According to an article recently published in the journal Cancer, the treatment combination consisting of thalidomide (Thalomid®) and interleukin-2 (IL-2) provides disease control in over half of the patient with metastatic renal cell carcinoma.
The kidneys are a pair of bean-shaped organs located on each side of the spine that filter blood and eliminate waste in the urine through a complex system of filtration tubules. All of the blood in the body passes through the kidneys approximately 20 times an hour.
Renal cell carcinoma (RCC) is an uncommon form of cancer that is most often characterized by the presence of cancer cells in the lining of the kidney’s filtration tubules. Cancer that has spread outside the kidney to several and/or distant sites in the body is referred to as metastatic RCC.
Il-2 is an agent that stimulates the immune system to fight cancer. Il-2 has been used to treat RCC for more than two decades.
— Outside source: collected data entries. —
(** C2 (as the code behaves): a Base64 [write] fails with [DecodeError]
    exactly when the lenient [base64.b64decode] rejects its non-empty aligned
    prefix; it does so whenever the prefix has no pad and a number of
    non-alphabet bytes that is not a multiple of 4 (those bytes are dropped
    and the rest leaves a quad incomplete), as in [b"Zm9vYmF!"]. *)
Theorem base64_write_fails_when_rejected :
  forall self data,
    (raised (fst (Base64Decoder.write data self)) = true <->
     b64_prefix self data <> [] /\ b64decode (b64_prefix self data) = None) /\
    (~ In EQUALS (b64_prefix self data) ->
     count_non_alphabet (b64_prefix self data) mod 4 <> 0 ->
     Base64Decoder.write data self = (Raises Base64Decoder.bad_base64, self)).
Proof.
  intros self data. split.
  - rewrite b64_write_unfold.
    destruct (b64_prefix self data) as [|c val] eqn:Hval; simpl.
    + split; [discriminate | intros [H _]; congruence].
    + destruct (b64decode (c :: val)); simpl; split;
        try discriminate; try (intros [_ H]; discriminate).
      * intros _. split; [discriminate | reflexivity].
      * reflexivity.
  - intros Hpad Hcount. rewrite b64_write_unfold.
    assert (Hnone : b64decode (b64_prefix self data) = None).
    { unfold b64decode, a2b_base64.
      apply a2b_base64_loop_no_pad; [exact Hpad | lia |].
      cbn [Nat.add]. intros Hzero. apply Hcount.
      pose proof (count_alphabet_split (b64_prefix self data)) as Hsplit.
      rewrite b64_prefix_length in Hsplit.
      assert (Hsum : (count_alphabet (b64_prefix self data)
                      + count_non_alphabet (b64_prefix self data)) mod 4 = 0).
      { rewrite Hsplit. apply Nat.Div0.mod_mul. }
      rewrite <- Nat.Div0.add_mod_idemp_l, Hzero in Hsum. cbn [Nat.add] in Hsum.
      exact Hsum. }
    rewrite Hnone.
    destruct (b64_prefix self data); [discriminate Hnone | reflexivity].
Qed.
(** C7.  Whatever the increment filter, the component and the Jacobian,
    and however [derivatives] ends, the rows [0 .. 2 * F + 4] of the
    Jacobian are afterwards what they were before.  After [comp_init]
    these rows are the blocks returned by [fluid_deriv], [mass_flow_deriv]
    and [pressure_deriv], and every later call of [derivatives] finds and
    leaves them so. *)
Theorem derivatives_keeps_constant_rows (ext : External)
    (s : CombustionEngine) (increment_filter : list (list bool)) (J : Jac) :
  take (num_nw_fluids s * 2 + 5) (derivatives ext s increment_filter J).1
    = take (num_nw_fluids s * 2 + 5) J /\
  forall nw : Network,
    exists init B1 B2 B3,
      (comp_init ext s nw).2 = Ok init /\
      fluid_deriv (self init) = Ok B1 /\
      mass_flow_deriv (self init) = Ok B2 /\
      pressure_deriv (self init) = Ok B3 /\
      take (num_nw_fluids (self init) * 2 + 5) (jacobian init)
        = B1 ++ B2 ++ B3 /\
      forall (s' : CombustionEngine) (filter : list (list bool)),
        num_nw_fluids s' = num_nw_fluids (self init) ->
        take (num_nw_fluids s' * 2 + 5)
             (derivatives ext s' filter (jacobian init)).1
          = B1 ++ B2 ++ B3.
Proof.
  split; [apply (frame_derivatives ext s increment_filter J)|].
  intros nw.
  destruct (comp_init_spec ext s nw)
    as (init & B1 & B2 & B3 & E & _ & _ & _ & _ & _ & _ & _ & _ & _
        & H1 & H2 & H3 & HT).
  exists init, B1, B2, B3. rewrite E. repeat (split; [done|]).
  intros s' filter HF.
  destruct (frame_derivatives ext s' filter (jacobian init)) as [-> _].
  by rewrite HF.
Qed.

(** ** Bus accounting *)

Lemma raises_only_ret {S A} (a : A) : raises_only (mret a : M S A).
Proof. by intros s s' e [=]. Qed.

Lemma raises_only_bind {S A B} (c : M S A) (f : A -> M S B) :
  raises_only c -> (forall a, raises_only (f a)) -> raises_only (c ≫= f).
Proof.
  intros Hc Hf s s' e. unfold mbind, M_bind.
  destruct (c s) as [s1 [a|e1]] eqn:E.
  - apply Hf.
  - intros [= <- <-]. by eapply Hc.
Qed.

Lemma raises_only_forM {S A B} (l : list A) (acc : B)
    (body : B -> A -> M S B) :
  (forall a x, raises_only (body a x)) -> raises_only (forM l acc body).
Proof.
  intros Hb. revert acc. induction l as [|x l IH]; intros acc; cbn.
  - apply raises_only_ret.
  - by apply raises_only_bind.
Qed.

Lemma raises_only_when {S} (b : bool) (c : M S unit) :
  raises_only c -> raises_only (when_ b c).
Proof. destruct b; [done|]. intros _. apply raises_only_ret. Qed.

Lemma getidx_raises {A} (l : list A) (i : nat) (e : exn) :
  getidx l i = Raise e -> e = IndexError.
Proof. unfold getidx. destruct (l !! i); by intros [=]. Qed.

Lemma setidx_raises {A} (l : list A) (i : nat) (x : A) (e : exn) :
  setidx l i x = Raise e -> e = IndexError.
Proof. unfold setidx. case_decide; by intros [=]. Qed.

Lemma set_slice_raises (r : list float) (a b : nat) (vals : list float)
    (e : exn) :
  set_slice r a b vals = Raise e -> array_error e.
Proof.
  unfold set_slice, broadcast. case_decide; [done|].
  destruct vals as [|x [|y vals]]; cbn; try done; intros [= <-]; by right.
Qed.

Lemma raises_only_jset (k i j : nat) (v : float) :
  raises_only (jset k i j v).
Proof.
  intros J J' e. unfold jset, update.
  destruct (set3 J k i j v) as [J1|e1] eqn:E; [done|]. intros [= <- <-].
  left. unfold set3 in E.
  destruct (getidx J k) as [row|] eqn:E1; cbn in E;
    [|injection E as <-; by eapply getidx_raises].
  destruct (getidx row i) as [col|] eqn:E2; cbn in E;
    [|injection E as <-; by eapply getidx_raises].
  destruct (setidx col j v) as [col'|] eqn:E3; cbn in E;
    [|injection E as <-; by eapply setidx_raises].
  destruct (setidx row i col') as [row'|] eqn:E4; cbn in E;
    [|injection E as <-; by eapply setidx_raises].
  by eapply setidx_raises.
Qed.

Lemma raises_only_jset_from (k i j0 : nat) (vals : list float) :
  raises_only (jset_from k i j0 vals).
Proof.
  intros J J' e. unfold jset_from, update.
  destruct (set3_from J k i j0 vals) as [J1|e1] eqn:E; [done|].
  intros [= <- <-]. unfold set3_from in E.
  destruct (getidx J k) as [row|] eqn:E1; cbn in E;
    [|injection E as <-; left; by eapply getidx_raises].
  destruct (getidx row i) as [col|] eqn:E2; cbn in E;
    [|injection E as <-; left; by eapply getidx_raises].
  destruct (set_slice col j0 (length col) vals) as [col'|] eqn:E3; cbn in E;
    [|injection E as <-; by eapply set_slice_raises].
  destruct (setidx row i col') as [row'|] eqn:E4; cbn in E;
    [|injection E as <-; left; by eapply setidx_raises].
  left. by eapply setidx_raises.
Qed.

Lemma run_on_raises {S} (s0 : S) (c : M S unit) (e : exn) :
  raises_only c -> run_on s0 c = Raise e -> array_error e.
Proof.
  intros Hc. unfold run_on. destruct (c s0) as [s [[]|e1]] eqn:E; [done|].
  intros [= <-]. by eapply Hc.
Qed.

Ltac raises_only_tac :=
  repeat first
    [ apply raises_only_ret
    | apply raises_only_jset
    | apply raises_only_jset_from
    | apply raises_only_when
    | apply raises_only_forM; intros ? ?
    | apply raises_only_bind; [|intros ?] ].

Lemma invalid_bus_parameter_not_array_error (b : BusRow) :
  ~ array_error (ValueError (invalid_bus_parameter b)).
Proof. by intros [[=]|[=]]. Qed.

Lemma not_bus_parameter (x : string) :
  x ∉ bus_parameters <->
  String.eqb x "TI" = false /\ String.eqb x "P" = false /\
  String.eqb x "Q" = false /\ String.eqb x "Q1" = false /\
  String.eqb x "Q2" = false /\ String.eqb x "Qloss" = false.
Proof.
  unfold bus_parameters. rewrite !not_elem_of_cons, !String.eqb_neq.
  split; [tauto|]. intros. repeat split; try tauto. apply not_elem_of_nil.
Qed.

(** C6, as stated, fails for the names [P] and [Qloss] where a design
    value of zero is recorded for the power: the load ratio both values
    start from is not computed, and [bus_func] raises
    [ZeroDivisionError]. *)
Lemma zero_design_bus :
  design (P zero_design_scenario) = 0%float /\
  bus_func zero_design_scenario {| param := "P" |}
    = ([], Raise ZeroDivisionError) /\
  bus_func zero_design_scenario {| param := "Qloss" |}
    = ([], Raise ZeroDivisionError).
Proof. repeat split. Qed.

(** C6, amended.  [bus_func] returns a number for the parameter names
    [TI], [Q], [Q1] and [Q2], the thermal input and the heat of both
    cooling loops, of loop 1 and of loop 2, and, where the load ratio is
    defined (no design value of [P] is recorded, or one that is not
    zero), for [P] and [Qloss]: the power [- ti / f_TI(load)] and the
    heat loss [- ti * f_Qloss(load) / f_TI(load)]; with a design value of
    zero these two raise [ZeroDivisionError].  For any other name it logs
    the error and raises [ValueError] with the message that the parameter
    is not valid, at once: nothing else is evaluated.  [bus_deriv] raises
    that exception for exactly the same names. *)
Theorem bus_parameter_names (ext : External) (s : CombustionEngine)
    (b : BusRow) (bus : Bus)
    (in1 in2 in3 in4 out1 out2 out3 : Connection) :
  inl s = [in1; in2; in3; in4] -> outl s = [out1; out2; out3] ->
  fuels_known s [in3; in4; out3] = true ->
  getitem (comps bus) (label s) = Ok b ->
  let t := thermal_input s in3 in4 out3 in
  let f_TI := evaluate (func (tiP_char s)) (load_ratio s) in
  let f_Qloss := evaluate (func (Qloss_char s)) (load_ratio s) in
  (param b = "TI" -> bus_func s b = ([], Ok t)) /\
  (param b = "P" ->
   bus_func s b =
     ([], if nonzero_design s then Ok (- t / f_TI)%float
          else Raise ZeroDivisionError)) /\
  (param b = "Q" ->
   bus_func s b =
     ([], Ok (0 - m in1 * (h out1 - h in1) - m in2 * (h out2 - h in2))%float)) /\
  (param b = "Q1" ->
   bus_func s b = ([], Ok (- m in1 * (h out1 - h in1))%float)) /\
  (param b = "Q2" ->
   bus_func s b = ([], Ok (- m in2 * (h out2 - h in2))%float)) /\
  (param b = "Qloss" ->
   bus_func s b =
     ([], if nonzero_design s then Ok (- t * f_Qloss / f_TI)%float
          else Raise ZeroDivisionError)) /\
  (param b ∈ bus_parameters ->
   nonzero_design s = true \/ param b ∈ ["TI"; "Q"; "Q1"; "Q2"] ->
   exists v, bus_func s b = ([], Ok v)) /\
  (param b ∉ bus_parameters -> bus_func s b = invalid_bus b) /\
  (param b ∉ bus_parameters <-> bus_deriv ext s bus = invalid_bus b).
Proof.
  intros Hi Ho Hk Hb. cbv zeta. unfold invalid_bus.
  pose proof (calc_ti_thermal_input s _ _ _ _ _ _ _ Hi Ho Hk) as Hti.
  assert (calc_P s =
            if nonzero_design s
            then Ok (- thermal_input s in3 in4 out3
                       / evaluate (func (tiP_char s)) (load_ratio s))%float
            else Raise ZeroDivisionError) as HP.
  { unfold calc_P. destruct (nonzero_design s) eqn:Hd.
    - by rewrite (load_expr_defined s Hd), Hti.
    - by rewrite (load_expr_zero s Hd). }
  assert (calc_Qloss s =
            if nonzero_design s
            then Ok (- thermal_input s in3 in4 out3
                       * evaluate (func (Qloss_char s)) (load_ratio s)
                       / evaluate (func (tiP_char s)) (load_ratio s))%float
            else Raise ZeroDivisionError) as HQ.
  { unfold calc_Qloss. destruct (nonzero_design s) eqn:Hd.
    - by rewrite (load_expr_defined s Hd), Hti.
    - by rewrite (load_expr_zero s Hd). }
  assert (forall x, param b = x -> x ∈ ["TI"; "Q"; "Q1"; "Q2"] ->
            exists v, bus_func s b = ([], Ok v)) as Hval.
  { intros x Hx Hin.
    unfold bus_func. rewrite Hx, Hti, Hi, Ho.
    repeat (apply elem_of_cons in Hin as [-> | Hin]; [cbn; eauto|]).
    by apply elem_of_nil in Hin. }
  split; [|split; [|split; [|split; [|split; [|split; [|split; [|split;
    [|split]]]]]]]].
  1-6: intros Hp; unfold bus_func; rewrite Hp, ?HP, ?HQ, ?Hti, ?Hi, ?Ho;
       reflexivity.
  - intros Hin [Hd|Hfour]; [|by eapply Hval].
    unfold bus_parameters in Hin.
    repeat (apply elem_of_cons in Hin as [Hp | Hin];
            [first [eapply Hval; [exact Hp|set_solver]
                   |unfold bus_func; rewrite Hp, ?HP, ?HQ, Hd; cbn; eauto]|]).
    by apply elem_of_nil in Hin.
  - intros (H1 & H2 & H3 & H4 & H5 & H6)%not_bus_parameter.
    unfold bus_func. by rewrite H1, H2, H3, H4, H5, H6.
  - intros (H1 & H2 & H3 & H4 & H5 & H6)%not_bus_parameter.
    unfold bus_deriv. rewrite Hb. by rewrite H1, H2, H3, H4, H5, H6.
  - intros Hd Hin. unfold bus_deriv in Hd. rewrite Hb in Hd.
    unfold bus_parameters in Hin.
    assert (forall c : M Jac unit, raises_only c ->
              ([], run_on (zeros3 1 (7 + num_vars s) (num_nw_vars s)) c)
              <> ([(ERROR, invalid_bus_parameter b)],
                  Raise (ValueError (invalid_bus_parameter b)))) as Hne.
    { intros c Hc [= ?]. }
    repeat (apply elem_of_cons in Hin as [Hp | Hin];
            [rewrite Hp in Hd; cbn in Hd; revert Hd; apply Hne;
             raises_only_tac|]).
    by apply elem_of_nil in Hin.
Qed.

Lemma bus_parameter_names_witness :
  bus_func mass_flow_scenario unknown_bus_row = invalid_bus unknown_bus_row /\
  bus_deriv no_collaborators mass_flow_scenario unknown_bus
    = invalid_bus unknown_bus_row.
Proof.
  assert ("X" ∉ bus_parameters) as Hx.
  { apply not_bus_parameter. repeat split; reflexivity. }
  pose proof (bus_parameter_names no_collaborators mass_flow_scenario
                unknown_bus_row unknown_bus _ _ _ _ _ _ _
                eq_refl eq_refl eq_refl eq_refl) as H.
  cbv zeta in H. destruct H as (_ & _ & _ & _ & _ & _ & _ & H8 & H9).
  split; [by apply H8 | by apply H9].
Defined.

(** ** Starting values of the flue gas

    What the comparisons of binary64 say about zero, from the
    specification of the primitive operations. *)

Lemma Prim2SF_zero_inv (x : float) (sg : bool) :
  Prim2SF x = S754_zero sg -> x = 0%float \/ x = (-0)%float.
Proof.
  intros H. rewrite <- (SF2Prim_Prim2SF x), H.
  destruct sg; [right|left]; reflexivity.
Qed.

Lemma eqb_zero_inv (x : float) :
  (x =? 0)%float = true -> x = 0%float \/ x = (-0)%float.
Proof.
  rewrite FloatAxioms.eqb_spec. change (Prim2SF 0) with (S754_zero false).
  destruct (Prim2SF x) as [sg|sg| |sg mm ee] eqn:E; cbn; try done.
  - intros _. by eapply Prim2SF_zero_inv.
  - by destruct sg.
  - by destruct sg.
Qed.
Definition score_entries_bm25 (entries : list entry)
    (query_terms : list string) : option (list scored) :=
  bm25 ← build_bm25_index entries;
  let query_tokens := tokenize (join " " query_terms) in
  match query_tokens with
  | [] => Some []
  | _ :: _ =>
      let raw_scores := get_scores bm25 query_tokens in
      boosted ← structural_boosts entries raw_scores query_terms;
      let _id_to_score := id_to_score boosted in
      let link_boost := link_propagation boosted in
      let final := apply_link_boosts boosted link_boost in
      Some (sort_desc fst final)
  end.

End Engine.

(** One turn of the accumulation
    [link_boost[lid] = link_boost.get(lid, 0.0) + score * 0.15], on the
    value kept for [lid]. *)
Definition pour (pool score : float) : float := (pool + score * 0.15)%float.

(** The scores that the entries of [boosted] send to the id [lid], in
    the order in which the loop adds them: the score of an entry once
    for every occurrence of [lid] among its targets, and nothing from an
    entry that the test [score <= 0] skips. *)
Definition senders (lid : string) (boosted : list scored) : list float :=
  boosted ≫= λ se,
    if (se.1 <=? 0)%float then []
    else (λ _, se.1) <$> List.filter (λ t, bool_decide (t = lid))
                                     (Ranker.link_targets se.2).

End Binary64.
The agent thalidomide is not yet approved for the treatment of cancer. It is classified as an immunodmodulatory (iMID) agent. Thalidomide prevents or reduces the production of blood vessels to cancer cells, ultimately starving the cancer from nutrients and oxygen and preventing their spread. Other biological activity of thalidomide is also thought to provide anticancer effects.
Researchers from the Methodist Hospital in Texas recently conducted a clinical trial to evaluate the combination of thalidomide plus IL-2 for the treatment of metastatic RCC. This trial included 52 patients who had not received prior therapy.
- Complete disappearances of detectable cancer (complete remissions) occurred in 8% of patients.
- Partial shrinkage of cancer occurred in 29% of patients.
- Disease stabilization occurred in 15% of patients.
- At the time of this publication, 27% were still alive, with the longest follow-up being over 45 months.
- Twenty-three patients remain on therapy with thalidomide.
- Side effects were mild to moderate.
The researchers concluded that the treatment combination consisting of thalidomide and IL-2 provides impressive anticancer activity for the treatment of metastatic RCC. Trials comparing this treatment regimen to other treatment approaches for RCC are warranted to establish optimal therapeutic strategies for these patients.
Patients with metastatic RCC may wish to speak with their physician regarding their individual risks and benefits of participating in a clinical trial further evaluating thalidomide/IL-2 or other promising treatment strategies. Two sources of information regarding ongoing clinical trials include the National Cancer Institute (www.cancer.gov) and www.cancerconsultants.com.
Reference: Amato RJ, Morgan M, Rawat A. Phase I/II study of thalidomide in combination with interleukin-2 in patients with metastatic renal cell carcinoma. Cancer. 2006;106:1498-506.